Months of heavy congestion and an overall sense of chaos at Ben Gurion Airport seemed to worsen Thursday, with long lines reaching outside the airport and attempts to ease the crowding by using a secondary terminal failing to address the thing needed most — more staff.

Scenes of chaos at Israel’s main international airport have become the new normal over the past few months.

Pictures published on social media on Wednesday showed long lines of travelers stretching outside the airport.

In an attempt to ease the congestion at the main terminal building (Terminal 3), the Israel Airports Authority diverted some international flights to Terminal 1, which only seemed to create further disorder as the congestion spread, according to a report by Channel 12.

The airport authority has said the situation is not expected to change until next year, with travelers advised to arrive four hours ahead of their flights instead of two to three hours as is usually recommended.

Scenes of chaos and long lines at the airport have become more frequent since March, when Israel eased most COVID-related travel restrictions. The situation became worse during the Jewish holiday of Passover, which saw an estimated 75,000 passengers go through the airport in a single day.

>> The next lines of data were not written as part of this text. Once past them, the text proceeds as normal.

Fixpoint truncations (d : list byte) (lengths : list nat) : T unit :=
  match lengths with
  | [] => mret tt
  | n :: lengths => throws decode_error (parse_downstream (take n d));; truncations d lengths
  end.

Definition framing : T unit :=
  multi_bytes ← lift (mold 10 [one; two; three] 0);
  multi ← lift (parse_downstream multi_bytes);
  check (bool_decide (session_string (session multi) = bs "TEST"));;
  check (first_sequence multi =? 10);; check (len (messages multi) =? 3);;
  check (bool_decide (messages multi !! 2%nat = Some (MoldUdp64.mkMessage 12 three)));;
  truncations multi_bytes (seq 0 (length multi_bytes));;
  throws decode_error (parse_downstream (multi_bytes ++ [Byte.x00]));;
  bad_length ← lift (put_u16 multi_bytes 20 0xFFFF);
  throws decode_error (parse_downstream bad_length);;
  heartbeat_ ← lift (parse_mold 13 [] 0);
  check (heartbeat heartbeat_ && negb (end_of_session heartbeat_));;
  eos ← lift (parse_mold 13 [] 0xFFFF);
  check (end_of_session eos && negb (heartbeat eos));;
  request ← lift (encode_request (mkRequest (session_from_string (bs "TEST")) 77 4));
  first ← lift (read_u64_be request 10); count ← lift (read_u16_be request 18);
  check (first =? 77);; check (count =? 4);;
  throws decode_error (encode_request (mkRequest (session_from_string (bs "TEST")) 1 0));;
  throws decode_error (parse_mold u64_max [one; two] 0).

Definition sequences (r : Result) : list Z := sequence <$> ready r.
Definition ingest_mold (first : Z) (ms : list (list byte)) (e : t) : T (Result * t) :=
  p ← lift (parse_mold first ms 0); call (ingest p) e.
Definition requests (r : Result) (first : Z) (count : option Z) : bool :=
  match request r with
  | Some g => (gap_first g =? first) && match count with Some n => gap_count g =? n | None => true end
  | None => false
  end.

Definition gaps : T unit :=
  '(r, ordered) ← ingest_mold 1 [one; two] (new 1);
  check (bool_decide (sequences r = [1; 2]) && (expected ordered =? 3));;
  '(future, recovery) ← ingest_mold 4 [four; five] (new 1);
  check (bool_decide (ready future = []) && requests future 1 (Some 3));;
  check (buffered_messages recovery =? 2);;
  '(partial, recovery) ← ingest_mold 1 [one; two] recovery;
  check ((len (ready partial) =? 2) && (expected recovery =? 3) && requests partial 3 None);;
  '(complete, recovery) ← ingest_mold 3 [three] recovery;
  check ((len (ready complete) =? 3) && bool_decide (head (sequences complete) = Some 3) &&
         bool_decide (sequences complete !! 2%nat = Some 5) && (expected recovery =? 6));;
  '(stale, recovery) ← ingest_mold 1 [one; two] recovery;
  check (bool_decide (ready stale = []) && duplicate_or_stale stale);;
  '(second_gap, recovery) ← ingest_mold 8 [one] recovery;
  check (requests second_gap 6 (Some 2));;
  TestItch.for_each (λ s, check ((3 <=? s) && (s <=? 5))) (sequences complete);;
  other ← lift (mold 6 [one] 0); other ← lift (put_ascii other 0 10 (bs "OTHER"));
  throws decode_error (p ← parse_downstream other; (ingest p recovery).1);;
  throws decode_error (p ← parse_mold u64_max [one] 0; (ingest p (new u64_max)).1).

Definition main : T Z := framing;; gaps;; finish.
End TestTransport.

(** * tests/test_capture_replay.cpp *)

Module TestCaptureReplay.
Import Floats Streams Capture Replay.
Section test.
(** The path of the file that is tested; it is only seen in messages. *)
Context `{Header} (path : list byte).

(** A capture file that is written with [CaptureWriter]. *)
Definition capture (rs : list CaptureRecord) : outcome (list byte) :=
  w ← open_writer path true; let '(r, w) := write_all rs w in r;; Ret (written w).

Definition hash_datagram (r : CaptureRecord) : M Z unit :=
  modify (λ hash, foldl (λ h b, u64 (Z.lxor h (Z_of_byte b) * 1099511628211)) hash (datagram r)).
(** The hash, and what the replay did. *)
Definition replay_hash (file : list byte) (o : ReplayOptions) (input : list byte) : T (Z * list Action) :=
  let '(count, s) := run hash_datagram path (Some file) o input 1469598103934665603 in
  n ← lift count; check (n =? 3);; mret (client s, actions s).

Record Engine : Type := mkEngine { failures : Z; recovery : RecoveryEngine.t; book : OrderBook.t }.
Definition on_book {A} (m : M OrderBook.t A) : M Engine A := λ e,
  let '(o, b) := m (book e) in (o, mkEngine (failures e) (recovery e) b).
Definition on_recovery {A} (m : M RecoveryEngine.t A) : M Engine A := λ e,
  let '(o, r) := m (recovery e) in (o, mkEngine (failures e) r (book e)).
Definition apply_message (m : MoldMessage) : M Engine unit :=
  event ← lift (ItchDecoder.decode_book_event (payload m));
  match event with
  | None => mret tt
  | Some event =>
      ok ← on_book (OrderBook.apply event);
      modify (λ e, mkEngine (if (ok : bool) then failures e else failures e + 1) (recovery e) (book e))
  end.
Fixpoint apply_messages (ms : list MoldMessage) : M Engine unit :=
  match ms with [] => mret tt | m :: ms => apply_message m;; apply_messages ms end.
Definition engine_record (r : CaptureRecord) : M Engine unit :=
  packet ← lift (parse_downstream (datagram r));
  result ← on_recovery (RecoveryEngine.ingest packet);
  apply_messages (RecoveryEngine.ready result).
Definition max_speed : ReplayOptions := mkOptions MaxSpeed (of_Z double 1).
Definition engine_hash (char_is_signed : bool) (file : list byte) : T Z :=
  b ← lift (OrderBook.new 16);
  let '(count, s) := run engine_record path (Some file) max_speed [] (mkEngine 0 (RecoveryEngine.new 1) b) in
  lift count;; modify (λ n, n + failures (client s));;
  lift (OrderBook.state_hash char_is_signed (book (client s))).

#[local] Instance action_eq_dec : EqDecision Action.
Proof. solve_decision. Defined.
Definition replays : T unit :=
  good ← lift (capture [mkRecord 0 [Byte.x01; Byte.x02]; mkRecord 1 [Byte.x03]; mkRecord 2 [Byte.x04; Byte.x05]]);
  '(first, _) ← replay_hash good max_speed [];
  '(again, _) ← replay_hash good max_speed []; check (first =? again);;
  '(scaled, _) ← replay_hash good (mkOptions Scaled (of_Z double 1000000)) []; check (first =? scaled);;
  '(realtime, _) ← replay_hash good (mkOptions Realtime (of_Z double 1)) []; check (first =? realtime);;
  '(stepped, output) ← replay_hash good (mkOptions Step (of_Z double 1)) (replicate 3 Protocolc.newline);
  check (first =? stepped);; check (bool_decide (Prompt ∈ output));;
  throws invalid_argument (replay_hash good (mkOptions Scaled (of_Z double 0)) [] 0).1.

According to Ofer Lapler, spokesman for the Israel Airports Authority, there has been a 340 percent increase in passengers and flights at Ben Gurion Airport since March.

The unusual situation is the result of increased international flights combined with a shortage of workers, as many airport employees still haven’t returned to work following the pandemic.

Lapler said Sunday the airfield was dealing with a shortfall of 1,400 workers and advised passengers to “come with patience” when flying out of the country.

He urged travelers to bring only carry-on bags, rather than larger pieces of luggage that need to be checked in.